C’è chi da piccolo si rifiutava di mangiare le verdure. Chi odiava il fegato, chi i broccoli. Zerocalcare invece non mangia “niente che abita in acqua”. Né pesce, né crostacei, né molluschi. Neanche il tonno in scatola. Il motivo? Un trauma infantile. E a raccontarlo è stato lui stesso, con il suo solito mix di sincerità disarmante e romanità inevitabile, ospite a De Core Podcast, chiacchierando con Alessandro Pieravanti. "Io non mangio la roba che abita in acqua", spiega Michele Rech, non sfatando il mito che davvero la sua alimentazione sia limitata a plum-cake e yogurt. E quando l’intervistatore lo incalza: “Nemmeno il tonno in scatola?”, la risposta è ancora più netta: “No, niente che abita in acqua o che mangia cose che abitano in acqua”. Il pregiudizio ittico non è etico, non è salutista, non è politico. È una ferita d’infanzia, aperta da una frase buttata lì dal nonno e mai più dimenticata. “Perché mio nonno quando ero piccolo mi ha detto che stavo mangiando il mio pesce rosso, ho vomitato e non sono mai più riuscito a mangiare niente che abita in acqua, né cose che mangiano cose che abitano in acqua”.

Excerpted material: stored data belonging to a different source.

(* ===== verification/Spec.v ===== *)
(** * The service without its cache: the specification

    What the routes of [app.py] promise a client when nothing fails: a
    service over the [users] table alone.  There is no cache, no
    session and no backend that can be down; a request is a function of
    the table and the time.  [get_users] always lists the table;
    [get_stats] promises a 200 with a body of statistics and no
    particular counts, since the service may answer with counts up to
    [stats_ttl] seconds old.

    [Refinement] proves that the handlers implement this
    specification. *)

From stdpp Require Import base tactics option strings numbers list gmap.
From S2P Require Import Prelude Python Cache Store Session World Handlers Server.

Open Scope string_scope.
Open Scope list_scope.
Open Scope Z_scope.

(** The state of the specification: the table and the clock. *)
Record Abstract : Type := mkAbstract {
  a_db : Database;
  a_now : Z;
}.

Section Spec.
Context `{Runtime}.

(** ** The routes *)

Definition spec_get_users (db : Database) : Response :=
  mkResponse 200 (JObj [("users", JArr (User.to_dict <$> rows db));
                        ("from_cache", JBool false)]).

Definition spec_get_user (i : Z) (db : Database) : Response :=
  match db_get i db with
  | Some u => mkResponse 200 (User.to_dict u)
  | None => error_response 404 NotFound
  end.

(** The row to insert, when the body names one. *)
Definition new_user (b : body) : result exn (option (json * json)) :=
  data <-? get_json b ;;
  missing <-? missing_fields data ;;
  if missing then Ok None
  else
    username <-? py_getitem "username" data ;;
    email <-? py_getitem "email" data ;;
    Ok (Some (username, email)).

Definition spec_create_user (b : body) (now : Z) (db : Database) : Response * Database :=
  match new_user b with
  | Ok None =>
      (mkResponse 400 (JObj [("error", JStr "Username and email are required")]), db)
  | Ok (Some (username, email)) =>
      match db_insert username email now db with
      | Ok (row, db') => (created_response (User.to_dict row), db')
      | Raise e => (error_response 500 e, db)
      end
  | Raise e => (error_response 500 e, db)
  end.

(** The columns an update names. *)
Definition changes (b : body) : result exn (option json * option json) :=
  data <-? get_json b ;;
  username <-? present "username" data ;;
  email <-? present "email" data ;;
  Ok (username, email).

Definition spec_update_user (i : Z) (b : body) (db : Database) : Response * Database :=
  match db_get i db with
  | None => (error_response 500 NotFound, db)
  | Some old =>
      match ue <-? changes b ;; flush_update old ue.1 ue.2 db with
      | Ok db' =>
          (updated_response (User.to_dict (default old (db_get i db'))), db')
      | Raise e => (error_response 500 e, db)
      end
  end.

Definition spec_delete_user (i : Z) (db : Database) : Response * Database :=
  match db_get i db with
  | None => (error_response 500 NotFound, db)
  | Some _ => (deleted_response, db_delete i db)
  end.

(** The answer the specification promises, if it promises one, and the
    table after the request. *)
Definition spec (r : request) (a : Abstract) : option Response * Database :=
  let db := a_db a in
  match r with
  | Health =>
      (Some (mkResponse 200 (JObj [
         ("status", JStr "healthy"); ("service", JStr "backend");
         ("timestamp", JStr (isoformat (a_now a)));
         ("checks", JObj [("database", JStr "healthy"); ("redis", JStr "healthy")])])), db)
  | GetUsers => (Some (spec_get_users db), db)
  | GetUser i => (Some (spec_get_user i db), db)
  | CreateUser b => let out := spec_create_user b (a_now a) db in (Some out.1, out.2)
  | UpdateUser i b => let out := spec_update_user i b db in (Some out.1, out.2)
  | DeleteUser i => let out := spec_delete_user i db in (Some out.1, out.2)
  | GetStats => (None, db)
  | NoRoute => (Some (mkResponse 404 (JObj [("error", JStr "Not found")])), db)
  end.

(** ** Agreement of answers *)

(** A JSON object without the field that tells where a list came
    from. *)
Definition without_origin (v : json) : json :=
  match v with
  | JObj kv => JObj (filter (fun p => p.1 <> "from_cache") kv)
  | _ => v
  end.

(** Two answers agree when a client that ignores [from_cache] cannot
    tell them apart. *)
Definition agrees (r1 r2 : Response) : Prop :=
  status r1 = status r2 /\ without_origin (payload r1) = without_origin (payload r2).

(** The answer [response] is one the specification allows. *)
Definition allowed (promised : option Response) (response : Response) : Prop :=
  match promised with
  | Some r => agrees response r
  | None => exists total recent timestamp hits,
      response = mkResponse 200 (stats_body total recent timestamp hits)
  end.

(** ** The specification as a machine *)

(** The events of the environment that the specification knows: time
    passes; recoveries and the reclaiming of keys happen and change
    nothing.  It has no step for a failure. *)
Inductive spec_step : Abstract -> event -> Abstract -> Prop :=
| spec_serve r a response :
    allowed (spec r a).1 response ->
    spec_step a (Served r response) (mkAbstract (spec r a).2 (a_now a))
| spec_tick dt a :
    0 <= dt -> spec_step a (Tick dt) (mkAbstract (a_db a) (a_now a + dt))
| spec_store a : spec_step a (StoreUp true) a
| spec_cache a : spec_step a (CacheUp true) a
| spec_reclaim a : spec_step a Reclaim a.

(** The runs of the specification. *)
Definition spec_run : Abstract -> list event -> Abstract -> Prop := trace spec_step.

End Spec.

#[export] Instance agrees_equivalence : Equivalence agrees.
Proof.
  split.
  - by intros r.
  - by intros r1 r2 [? ?].
  - intros r1 r2 r3 [? ?] [? ?]. split; congruence.
Qed.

Non è finzione. Nessuna parabola educativa. È solo che i bambini prendono tutto sul serio. E se quel giorno non trovi più il tuo pesciolino nella boccia, ti viene pure facile crederci. “Perché era cattivo, perché poi io sono corso a vedere se c’era ancora il pesce, ma quella mattina i miei l’avevano buttato in una fontana e quindi io non l’ho visto e mi sono convinto che era vero”. Un pesce rosso può segnare per sempre. Anche se, ammette lui, “nei limiti di quanto si può vo’ bene a un pesce rosso, però sì”. E mica è solo questione di pesci. L’idiosincrasia si estende anche agli animali anfibi o semi-acquatici. “Quando dico che non mangio nemmeno cose che mangiano cose che stanno in acqua, intendo tipo l’anatra da stagno…”. E lì la domanda sorge spontanea: come si fa a sapere se un’anatra è da stagno o da collina? “Tu chiedi. Se è da stagno la rimandi in cucina. Se è un’anatra da collina, tutto sommato mozzico sì”. Michele Rech non ha bisogno di fare il personaggio. È così, e basta. Quello che racconta, lo racconta come si raccontano le cose tra amici: con ironia, senza tirarsela mai, ma sempre con un fondo di verità che spiega chi sei. E stavolta è bastato un pesce rosso per spiegare tutta una dieta.